** Exercise **
Below this sentence is a listing; return exactly its lines from the one with "Lemma beside_snoc X" to the one with "Proof. destruct o", both kept, and nothing more.

** The input **

(* ===== verification/PoolFacts.v ===== *)
(** * What a warm sandbox may be given to

    Whatever callers do at once, no two leases are on one sandbox, none is torn
    down under its lease, and every sandbox made is torn down once or still
    kept ([leases_are_exclusive], [pool_is_bounded_and_loses_nothing]); and a
    sandbox is only ever leased to one tenant, for one kind and one environment
    ([sandboxes_stay_in_their_tenant]). *)

From S2P Require Import Prelude Bytes Proto Cache Fleet Effects Pool.

(** ** All the entries *)

Definition entries_of (M : gmap string (list pool_entry)) : list pool_entry := map_to_list M ≫= snd.
Definition pool_of (M : gmap string (list pool_entry)) (key : string) : list pool_entry := default [] (M !! key).

Lemma entries_insert_fresh k l M : M !! k = None → entries_of (<[k := l]> M) ≡ₚ l ++ entries_of M.
Proof. intros Hk. unfold entries_of. by rewrite map_to_list_insert. Qed.

Lemma entries_at k M : entries_of M ≡ₚ pool_of M k ++ entries_of (delete k M).
Proof.
  unfold pool_of. destruct (M !! k) as [l|] eqn:E; cbn [default from_option id].
  - rewrite <-(insert_delete_id M k l) at 1 by done. by rewrite entries_insert_fresh by apply lookup_delete_eq.
  - by rewrite delete_id.
Qed.

Lemma entries_insert k l M : entries_of (<[k := l]> M) ≡ₚ l ++ entries_of (delete k M).
Proof. rewrite <-insert_delete_eq. by rewrite entries_insert_fresh by apply lookup_delete_eq. Qed.

Lemma entries_set k l M : entries_of (set_pool k l M) ≡ₚ l ++ entries_of (delete k M).
Proof. destruct l; [done|]. apply entries_insert. Qed.

Lemma entries_elem M e : e ∈ entries_of M ↔ ∃ k, e ∈ pool_of M k.
Proof.
  unfold entries_of, pool_of. rewrite list_elem_of_bind. split.
  - intros ([k l] & He & Hkl%elem_of_map_to_list). exists k. by rewrite Hkl.
  - intros [k He]. destruct (M !! k) as [l|] eqn:E; [|by apply elem_of_nil in He]. exists (k, l).
    split; [done|]. by apply elem_of_map_to_list.
Qed.

(** Over the keys in any order. *)
Lemma entries_visited order M :
  NoDup order → (∀ k, k ∈ order ↔ is_Some (M !! k)) → flat_map (pool_of M) order ≡ₚ entries_of M.
Proof.
  revert M. induction order as [|k order IH]; intros M Hnd Hk; cbn [flat_map].
  - replace M with (∅ : gmap string (list pool_entry)); [done|]. apply map_eq. intros k. rewrite lookup_empty.
    destruct (M !! k) eqn:E; [|done]. exfalso. apply (elem_of_nil k), Hk. by eexists.
  - apply NoDup_cons in Hnd as [Hn Hnd]. rewrite (entries_at k M). f_equiv.
    rewrite <-(IH (delete k M)); [|done|].
    + assert (Hsame : ∀ j, j ∈ order → pool_of (delete k M) j = pool_of M j).
      { intros j Hj. unfold pool_of. rewrite lookup_delete_ne; [done|]. by intros ->. }
      clear -Hsame. induction order as [|j order IH]; [done|]. cbn [flat_map]. rewrite Hsame by by left.
      f_equiv. apply IH. intros i Hi. apply Hsame. by right.
    + intros j. destruct (decide (j = k)) as [->|Hne].
      * rewrite lookup_delete_eq. split; [by intros|by intros [? ?]].
      * rewrite lookup_delete_ne by done. rewrite <-Hk, elem_of_cons. naive_solver.
Qed.

Lemma filter_flat_map {A B} (P : B → bool) (f : A → list B) l :
  List.filter P (flat_map f l) = flat_map (λ x, List.filter P (f x)) l.
Proof. induction l as [|x l IH]; [done|]. cbn [flat_map]. by rewrite List.filter_app, IH. Qed.

#[export] Instance filter_Permutation {A} (P : A → bool) : Proper ((≡ₚ) ==> (≡ₚ)) (List.filter P).
Proof.
  intros l1 l2. induction 1 as [|x l1 l2 _ IH|x y l|l1 l2 l3 _ IH1 _ IH2]; simpl; [done| | |by etrans].
  - destruct (P x); [by f_equiv|done].
  - destruct (P x), (P y); (done || apply Permutation_swap).
Qed.
Lemma first_refusal_snoc h d : first_refusal (h ++ [d]) = match first_refusal h with Some e => Some e | None => told d end.
Proof.
  unfold first_refusal. rewrite omap_app. destruct (omap told h) as [|e l]; [|done]. simpl. by destruct (told d).
Qed.

(** What the loop came back with. *)
Definition came_back (X : Type) (o : agop Any X) : X → option (result SdkError (GenResult Any)) :=
  match o in agop _ X return X → option _ with
  | GNext _ => λ x, match x with CbDone r => Some r | _ => None end
  | _ => λ _, None
  end.
Definition dones (h : list agdid) : list (result SdkError (GenResult Any)) := pick came_back h.

(** The loop was given no turn. *)
Definition same_refusal (h h' : list agdid) : Prop := first_refusal h' = first_refusal h ∧ dones h' = dones h.
#[local] Instance same_refusal_preorder : PreOrder same_refusal.
Proof. split; [done|]. intros h1 h2 h3 [??] [??]. split; congruence. Qed.

Lemma quiet_refusal X (o : agop Any X) x h : quiet_op X o → same_refusal h (h ++ [Did o x]).
Proof.
  intros Ho. unfold same_refusal, dones. rewrite first_refusal_snoc, pick_snoc.
  destruct o; try done; by rewrite app_nil_r; destruct (first_refusal h).
Qed.

Lemma within_appendAction inv record cause : within quiet_op (appendAction s inv record cause).
Proof. unfold appendAction. destruct (ag_store s); [|done]. split; [done|]. intros now. by split. Qed.

Lemma within_run_invoker inv : within quiet_op (run_invoker inv).
Proof. by split. Qed.

Lemma within_invoke inv w : within quiet_op (invoke s inv w).
Proof.
  unfold invoke. case_decide; [done|]. split; [done|]. intros [e|]; [done|]. cbn [cbind]. case_decide; [done|].
  destruct (as_granted (ag_actions s) !! inv_Action inv) as [action|]; [|done].
  apply within_bind; [by split|]. intros [e|]; [by apply within_bind; [apply within_appendAction|]|].
  destruct (needsApproval action).
  - destruct (window_consume (inv_Action inv) w) as [w' [approver [|]]]; cbn [negb];
      (apply within_bind; [apply within_appendAction|]; intros _); [|done].
    by apply within_bind; [apply within_run_invoker|].
  - apply within_bind; [apply within_appendAction|]. intros _. by apply within_bind; [apply within_run_invoker|].
Qed.

(** A program that gives the loop no turn leaves the refusal as it was. *)
Lemma quietly {A} (G : agguard) (c : agcmd A) (Q Q' : A → list agdid → Prop) h :
  safe G c Q h → within quiet_op c → (∀ a h', Q a h' → same_refusal h h' → Q' a h') → safe G c Q' h.
Proof.
  intros Hs Hw HQ. eapply safe_mono; [|apply (safe_within_and quiet_op same_refusal _ _ _ _ quiet_refusal Hw Hs)].
  intros a h' [Ha Hr]. by apply HQ.
Qed.

(** An answer, and the refusal it brings. *)
Definition refusal_of (answer : reply Any) : option AgentErr := match answer with ReTool (Err e) => Some e | _ => None end.
Definition carried (h : list agdid) (answer : reply Any) : option AgentErr :=
  match first_refusal h with Some e => Some e | None => refusal_of answer end.

Lemma carried_told h answer x : first_refusal (h ++ [Did (GNext answer) x]) = carried h answer.
Proof. rewrite first_refusal_snoc. unfold carried. by destruct (first_refusal h). Qed.

Lemma window_turn w rw h answer x :
  x ≠ CbModelCall → window_ok w rw h → window_ok w rw (h ++ [Did (GNext answer) x]).
Proof.
  intros Hx. unfold window_ok. destruct w as [[d actions]|], rw as [rw|]; [|done..]. intros (Hy & Hb & H1 & H2 & H3 & H4).
  split_and!; [done|done|done|done| |].
  - intros Ho. rewrite model_called_snoc, (H3 Ho). by destruct x.
  - intros a action. unfold invoked. rewrite tally_turns. simpl. rewrite Nat.add_0_r. apply H4.
Qed.

Lemma window_closed w rw h answer x :
  window_ok w rw h → window_ok w (window_close rw) (h ++ [Did (GNext answer) x]).
Proof.
  unfold window_ok. destruct w as [[d actions]|], rw as [rw|]; [|done..]. intros (Hy & Hb & H1 & H2 & H3 & H4).
  split_and!; [done|done|done|done|done|].
  intros a action. unfold invoked. rewrite tally_turns. simpl. rewrite Nat.add_0_r. apply H4.
Qed.

(** The loop ended on this. *)
Definition ended (r : result SdkError (GenResult Any)) (h : list agdid) : Prop := dones h = [r].

Lemma dones_turn h answer x : (∀ r, x ≠ CbDone r) → dones h = [] → dones (h ++ [Did (GNext answer) x]) = [].
Proof. intros Hx Hd. unfold dones in *. rewrite pick_snoc, Hd. by destruct x as [| | | |r]; try done; destruct (Hx r). Qed.

Lemma safe_sdk_loop w n tools g rw answer h :
  window_ok w rw h → dones h = [] → carried h answer = g → agent_guard run step prior w _ (GNext answer) h →
  safe (agent_guard run step prior w) (sdk_loop s n run step tools g rw answer)
    (λ out h', ∀ g r, out = Some (g, r) → first_refusal h' = g ∧ ended r h') h.
Proof.
  revert g rw answer h. induction n as [|n IH]; intros g rw answer h Hw Hd Hg Ha; cbn [sdk_loop]; [done|].
  apply safe_act_bind; [done|]. intros x. assert (Hd1 := λ Hx, dones_turn h answer x Hx Hd).
  assert (Hc : carried (h ++ [Did (GNext answer) x]) ReNone = g).
  { unfold carried. rewrite carried_told, Hg. by destruct g. }
  destruct x as [i args| |name| |r].
  - assert (Hw1 := window_turn w rw h answer (CbExecute i args) ltac:(done) Hw).
    destruct (tools !! i) as [tool|]; [|by apply IH; auto].
    apply safe_bind. eapply quietly; [apply safe_invoke; [done|done|exact Hw1]|apply within_invoke|].
    intros [rw' res] h' Hw' [Hs Hs']. cbn [fst snd] in *. apply IH; [done|by rewrite Hs', Hd1| |by destruct res].
    unfold carried. rewrite Hs, carried_told, Hg. destruct g as [e|], res; done.
  - apply IH; [by apply window_turn|by apply Hd1|by destruct g|]. cbn [agent_guard]. by rewrite carried_told, Hg.
  - assert (Hw1 := window_turn w rw h answer (CbApprove name) ltac:(done) Hw).
    apply safe_bind. unfold recordAsked. eapply (quietly _ _ (λ _ h', window_ok w rw h')).
    { destruct (check_action (ag_actions s) name); (eapply safe_appendAction; [exact Hw1|]); by intros. }
    { destruct (check_action (ag_actions s) name); apply within_appendAction. }
    intros [] h' Hw' [Hs Hs']. apply IH; [done|by rewrite Hs', Hd1| |done]. unfold carried. rewrite Hs, carried_told, Hg. by destruct g.
  - by apply IH; [apply window_closed|apply Hd1| |].
  - cbn [safe]. intros ? ? [= <- <-]. split; [by rewrite carried_told|]. unfold ended, dones in *. by rewrite pick_snoc, Hd.
Qed.

(** What the loop was started with is its first turn. *)
Lemma begun_loop (G : agguard) n tools g w answer h Q :
  safe G (sdk_loop s n run step tools g w answer) Q h →
  safe G (sdk_loop s n run step tools g w answer) (λ out h', Q out h' ∧ (is_Some out → ∃ x, Did (GNext answer) x ∈ h')) h.
Proof.
  destruct n as [|n]; cbn [sdk_loop safe].
  - intros HQ. split; [done|]. by intros [].
  - cbn [act cbind safe]. intros [HG Hk]. split; [done|]. intros x. eapply safe_mono; [|apply safe_extends, Hk].
    intros out h' [HQ [tr ->]]. split; [done|]. intros _. exists x. apply elem_of_app. left. apply snoc_elem.
Qed.
(* ===== verification/BuiltinFacts.v ===== *)
(** * Steps the plane runs itself

    A body runs only under an attempt this plane claimed, found unrecorded in
    the log and recorded under the claim's fence, and a verdict of it commits
    only under the same fence ([builtins_run_under_their_claim]). What an agent
    does is what its step grants and, where it must be approved, what a person
    approved of it in the log ([agents_act_only_as_allowed]); its verdict is
    what its loop came to ([agent_verdicts_are_truthful]). A failed claim's
    verdict is the exception ([failed_claim_fails_another_plane]). *)

From S2P Require Import Prelude Bytes Proto Policy Taint Lease Program RunStore Sched Loop Plane Control ControlFacts Approval Agent AgentFacts Builtins.

Section Builtins.
Context {Any : Type} `{AgentJSON Any, ApprovalJSON, Payloads}.
Context (b : builtinsCfg) (rules : result string unit).

Abbreviation udid := (Program.did (ubop Any)).
Abbreviation uguard := (Program.guard (ubop Any)).
Abbreviation ucmd := (Program.cmd (ubop Any)).

(** ** The agent's calls among the others *)

Definition agent_part (h : list udid) : list (Program.did (agop Any)) :=
  omap (λ '(Did o x), match o in ubop _ X return X → option (Program.did (agop Any)) with
                      | UAgent o => λ x, Some (Did o x)
                      | _ => λ _, None
                      end x) h.

Lemma agent_part_app h1 h2 : agent_part (h1 ++ h2) = agent_part h1 ++ agent_part h2.
Proof. apply omap_app. Qed.

Lemma agent_part_agent h X (o : agop Any X) x : agent_part (h ++ [Did (UAgent o) x]) = agent_part h ++ [Did o x].
Proof. apply agent_part_app. Qed.

Lemma safe_on_agent (P : Program.guard (agop Any)) (R : uguard) {A} (c : Program.cmd (agop Any) A) Q h :
  (∀ X (o : agop Any X) h', extends h h' → P X o (agent_part h') → R X (UAgent o) h') →
  safe P c Q (agent_part h) → safe R (on_agent c) (λ a h', Q a (agent_part h') ∧ extends h h') h.
Proof.
  revert h. induction c as [a|X o k IH]; intros h HR; cbn [on_agent safe]; [by intros HQ|].
  intros [HP Hk]. split; [by apply HR|]. intros x. eapply safe_mono; [|apply IH].
  - intros a h' [HQ He]. split; [done|]. etrans; [apply extends_snoc|exact He].
  - intros Y o' h' He. apply HR. etrans; [apply extends_snoc|exact He].
  - rewrite agent_part_agent. apply Hk.
Qed.

(** ** Claims *)

Section job.
Context (job : builtinJob).
Abbreviation tenant := (bj_tenantID job).
Abbreviation rid := (bj_runID job).
Abbreviation sid := (step_id (bj_step job)).

Definition claiming : Plane.op (result GoErr Token) := OClaim tenant rid sid (bj_attempt job) (bi_ttl b).

Definition claimed_by (X : Type) (o : ubop Any X) : X → option Token :=
  match o in ubop _ X return X → option Token with
  | UPlane o => match o in Plane.op X return X → option Token with
                | OClaim _ _ _ _ _ => λ r, match r with Ok t => Some t | Err _ => None end
                | _ => λ _, None
                end
  | _ => λ _, None
  end.
Definition claims (h : list udid) : list Token := pick claimed_by h.

(** The dispatch, recorded under the claim's fence. *)
Definition dispatch_event (token : Token) (now : Z) : Event :=
  mkEvent rid sid (bj_attempt job) 0 StepDispatched (builtin_dispatch (bj_attempt job) token) now.
Definition fenced (e : Event) (token : Token) : list udid :=
  [Did (UPlane OTxBegin) (Ok tt); Did (UPlane (OTxAppend tenant e)) (Ok tt); Did (UPlane (OValidate token)) (Ok tt)].

(** Claimed; then the log read, and no such attempt in it; then the dispatch
    committed. *)
Definition placed (h : list udid) : Prop :=
  ∃ token events now h1 h2 h3 h4,
    h = h1 ++ Did (UPlane claiming) (Ok token) :: h2 ++ Did (UPlane (OReplay tenant rid)) (Ok events) :: h3
          ++ fenced (dispatch_event token now) token ++ Did (UPlane OTxCommit) (Ok tt) :: h4
    ∧ u32 (highest_dispatch sid events) < bj_attempt job.

Lemma placed_extends h h' : extends h h' → placed h → placed h'.
Proof.
  intros [tr ->] (token & events & now & h1 & h2 & h3 & h4 & -> & Hlt). exists token, events, now, h1, h2, h3, (h4 ++ tr).
  split; [|done]. by rewrite <-!app_assoc, <-!app_comm_cons, <-!app_assoc, <-!app_comm_cons, <-!app_assoc.
Qed.

(** A transaction is committed when its last call found the claim current. *)
Definition commits_fenced (h : list udid) : Prop :=
  ∃ token e pre, h = pre ++ fenced e token ∧ Did (UPlane claiming) (Ok token) ∈ pre.

Definition parks_at (e : Event) : bool := bool_decide (ev_StepID e = sid ∧ ev_Type e = EventParked).
Definition decides_at (e : Event) : bool := bool_decide (ev_StepID e = sid ∧ ev_Type e = StepApprovalDecided).
Definition decision_of (e : Event) : option AgentDecision :=
  (λ d, mkAgentDecision (Approval.gd_Approver d) (Approval.gd_Approved d) (Approval.gd_Reason d))
  <$> UnmarshalDecision (ev_Payload e).

(** The last park of the step, and the last decision after it. *)
Definition last_position (events : list Event) (p : position) : Prop :=
  match po_park p with
  | None => Forall (λ e, parks_at e = false) events
  | Some parked =>
      ∃ before e after, events = before ++ e :: after ∧ parks_at e = true ∧ dec_park (ev_Payload e) = Some parked
      ∧ Forall (λ e, parks_at e = false) after
      ∧ match po_decision p with
        | None => Forall (λ e, decides_at e = false) after
        | Some d => ∃ mid f later, after = mid ++ f :: later ∧ decides_at f = true ∧ decision_of f = Some d
                    ∧ Forall (λ e, decides_at e = false) later
        end
  end.

Lemma last_position_more events p e :
  last_position events p → parks_at e = false → decides_at e = false → last_position (events ++ [e]) p.
Proof.
  unfold last_position. intros Hl Hp Hd. destruct (po_park p) as [parked|]; [|by apply Forall_app; split; [|constructor]].
  destruct Hl as (before & e0 & after & -> & P1 & P2 & P3 & P4). exists before, e0, (after ++ [e]).
  split; [by rewrite <-app_assoc|]. split_and!; [done|done|by apply Forall_app; split; [|constructor]|].
  destruct (po_decision p) as [d|]; [|by apply Forall_app; split; [|constructor]].
  destruct P4 as (mid & f & later & -> & P5 & P6 & P7). exists mid, f, (later ++ [e]). split; [by rewrite <-app_assoc|].
  split_and!; [done|done|by apply Forall_app; split; [|constructor]].
Qed.

Lemma position_is_the_last events p : fold_position sid events = Ok p → last_position events p.
Proof.
  revert p. induction events as [|e events IH] using rev_ind; intros p; [by intros [= <-]; constructor|].
  unfold fold_position in *. rewrite foldl_app. cbn [foldl]. destruct (foldl _ _ events) as [q|]; [|done]. specialize (IH q eq_refl).
  unfold park_step. destruct (decide (ev_StepID e ≠ sid)) as [Hs|Hs].
  { intros [= <-]. apply last_position_more; [done|by apply bool_decide_eq_false; intros []..]. }
  apply dec_stable in Hs. case_decide as Hpk.
  - destruct (dec_park (ev_Payload e)) as [record|] eqn:Ed; [|done]. intros [= <-]. exists events, e, [].
    split_and!; [done|by apply bool_decide_eq_true|done|by constructor|by constructor].
  - assert (Hnp : parks_at e = false) by (apply bool_decide_eq_false; by intros []). case_decide as Hdc.
    + destruct (UnmarshalDecision (ev_Payload e)) as [d|] eqn:Ed; [|done]. intros [= <-]. unfold last_position in *. cbn [po_park po_decision].
      destruct (po_park q) as [parked|]; [|by apply Forall_app; split; [|constructor]].
      destruct IH as (before & e0 & after & -> & P2 & P3 & P4 & _). exists before, e0, (after ++ [e]).
      split; [by rewrite <-app_assoc|]. split_and!; [done|done|by apply Forall_app; split; [|constructor]|].
      exists after, e, []. unfold decision_of. rewrite Ed. split_and!; [done|by apply bool_decide_eq_true|done|constructor].
    + intros [= <-]. apply last_position_more; [done|done|]. apply bool_decide_eq_false. by intros [].
Qed.

(** A step that parked, was released and parked again is at its last park, and
    what is resumed there was decided after it. *)
Lemma resumes_at_its_last_park events parked d :
  position_of sid events = Ok (Some (parked, d)) → last_position events (mkPosition (Some parked) (Some d)).
Proof.
  intros Hp. apply position_is_the_last. unfold position_of in Hp.
  destruct (fold_position sid events) as [[[park|] [dd|]]|]; try done. by injection Hp as -> ->.
Qed.

(** What a person decided, as the log read says. *)
Definition standing (h : list udid) (w : option (AgentDecision * list string)) : Prop :=
  match w with
  | None => True
  | Some (d, actions) => ∃ events parked, Did (UPlane (OReplay tenant rid)) (Ok events) ∈ h
      ∧ last_position events (mkPosition (Some parked) (Some d)) ∧ actions = pk_Actions parked
  end.

Definition acts (inv : Invocation) (h : list udid) : Prop :=
  ∃ names ceiling subject s w, agentGrants (config_at job "grants") = Ok names
  ∧ NewAgent rules (agent_config job names ceiling) (agent_options job subject) = Ok s
  ∧ inv_RunID inv = rid ∧ inv_StepID inv = sid ∧ standing h w ∧ allowed s w inv (agent_part h).

(** The loop of an agent whose verdict this is came to this. *)
Definition verdict_ok (e : Event) (h : list udid) : Prop :=
  ev_Type e ≠ StepDispatched → gate_opened (agent_part h) = false
  ∧ (ev_Type e = StepSucceeded → placed h ∧ ev_Attempt e = bj_attempt job ∧ first_refusal (agent_part h) = None
     ∧ (step_plugin_ref (bj_step job) = BuiltinAgent →
        ∃ res, ended (Ok res) (agent_part h) ∧ ge_Pending res = [])).

Definition builtin_guard : uguard := λ X o h,
  match o with
  | UPlane o =>
      match o with
      | OTxCommit => commits_fenced h
      | OTxAppend t e => t = tenant ∧ ev_RunID e = rid ∧ ev_StepID e = sid ∧ verdict_ok e h
      | OAppend t e =>
          t = tenant ∧ ev_RunID e = rid ∧ ev_StepID e = sid ∧ verdict_ok e h
          ∧ Forall (λ token, tk_Value token = "") (claims h)
      | _ => True
      end
  | UAgent o => placed h ∧ match o with GInvoke inv => acts inv h | _ => True end
  | ULlm _ _ _ _ _ _ | UIterate _ _ _ | UModel _ _ _ _ | UIssueToken _ _ _ _ | UResolve _ _ | UPut _ _ => placed h
  | _ => True
  end.

(** ** Calls that change neither *)

Definition calm (X : Type) (o : ubop Any X) : Prop :=
  match o with
  | UPlane o => match o with ONow | OReplay _ _ => True | _ => False end
  | ULlm _ _ _ _ _ _ | UIterate _ _ _ | UModel _ _ _ _ | UIssueToken _ _ _ _ | UResolve _ _ | UPut _ _
  | UCtxErr | ULeaseLost | UStartRenewing _ | UStopRenewing => True
  | _ => False
  end.

(** More was called; no agent and no claim. *)
Definition beside (h h' : list udid) : Prop := extends h h' ∧ agent_part h' = agent_part h ∧ claims h' = claims h.
#[local] Instance beside_preorder : PreOrder beside.
Proof.
  split; [done|]. intros h1 h2 h3 (E1 & A1 & C1) (E2 & A2 & C2). split_and!; [by etrans|congruence..].
Qed.

(** No claim. *)
Definition unclaimed (h h' : list udid) : Prop := extends h h' ∧ claims h' = claims h.
#[local] Instance unclaimed_preorder : PreOrder unclaimed.
Proof. split; [done|]. intros h1 h2 h3 (E1 & C1) (E2 & C2). split; [by etrans|congruence]. Qed.

Lemma beside_unclaimed h h' : beside h h' → unclaimed h h'.
Proof. by intros (? & _ & ?). Qed.

Definition asides (X : Type) (o : ubop Any X) : Prop :=
  match o with
  | UAgent _ => False
  | UPlane o => match o with OClaim _ _ _ _ _ => False | _ => True end
  | _ => True
  end.

Lemma beside_snoc X (o : ubop Any X) x h : asides X o → beside h (h ++ [Did o x]).
Proof.
  intros Ho. split_and!; [apply extends_snoc| |].
  - rewrite agent_part_app. destruct o; try done; apply app_nil_r.
  - unfold claims. rewrite pick_snoc. destruct o as [? o|? o| | | | | | | | | | |]; try done; try apply app_nil_r.
    destruct o; try done; apply app_nil_r.
Qed.

Lemma calm_asides X (o : ubop Any X) : calm X o → asides X o.
Proof. destruct o as [? o|? o| | | | | | | | | | |]; try done. by destruct o. Qed.

Lemma safe_calm {A} (c : ucmd A) h : placed h → within calm c → safe builtin_guard c (λ _ h', beside h h') h.
Proof.
  intros Hp. enough (Hgen : ∀ h', beside h h' → within calm c → safe builtin_guard c (λ _ h', beside h h') h') by by apply Hgen.
  induction c as [a|X o k IH]; intros h' Hb; cbn [within safe]; [done|]. intros [Ho Hk]. split.
  - pose proof (placed_extends _ _ (proj1 Hb) Hp) as Hp'. destruct o as [? o|? o| | | | | | | | | | |]; try done. by destruct o.
  - intros x. apply IH; [|done]. etrans; [exact Hb|]. by apply beside_snoc, calm_asides.
Qed.

(** What a program returns, whatever is called. *)
Lemma safe_also {A} (G : uguard) (c : ucmd A) Q Q' h :
  safe G c Q h → safe no_guard c Q' h → safe G c (λ a h', Q a h' ∧ Q' a h') h.
Proof.
  revert h. induction c as [a|X o k IH]; intros h; cbn [safe]; [by split|]. intros [Ho Hk] [_ Hk']. split; [done|].
  intros x. by apply IH.
Qed.

(** ** Writing *)

(** The claim a token stands for, if any. *)
Definition holds (token : Token) (h : list udid) : Prop :=
  (token = no_token ∧ claims h = [])
  ∨ (bi_leases b = true ∧ claims h = [token] ∧ Did (UPlane claiming) (Ok token) ∈ h).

** Exercise output **
Lemma beside_snoc X (o : ubop Any X) x h : asides X o → beside h (h ++ [Did o x]).
Proof.
  intros Ho. split_and!; [apply extends_snoc| |].
  - rewrite agent_part_app. destruct o; try done; apply app_nil_r.
  - unfold claims. rewrite pick_snoc. destruct o as [? o|? o| | | | | | | | | | |]; try done; try apply app_nil_r.
    destruct o; try done; apply app_nil_r.
Qed.

Lemma calm_asides X (o : ubop Any X) : calm X o → asides X o.
Proof. destruct o as [? o|? o| | | | | | | | | | |]; try done. by destruct o. Qed.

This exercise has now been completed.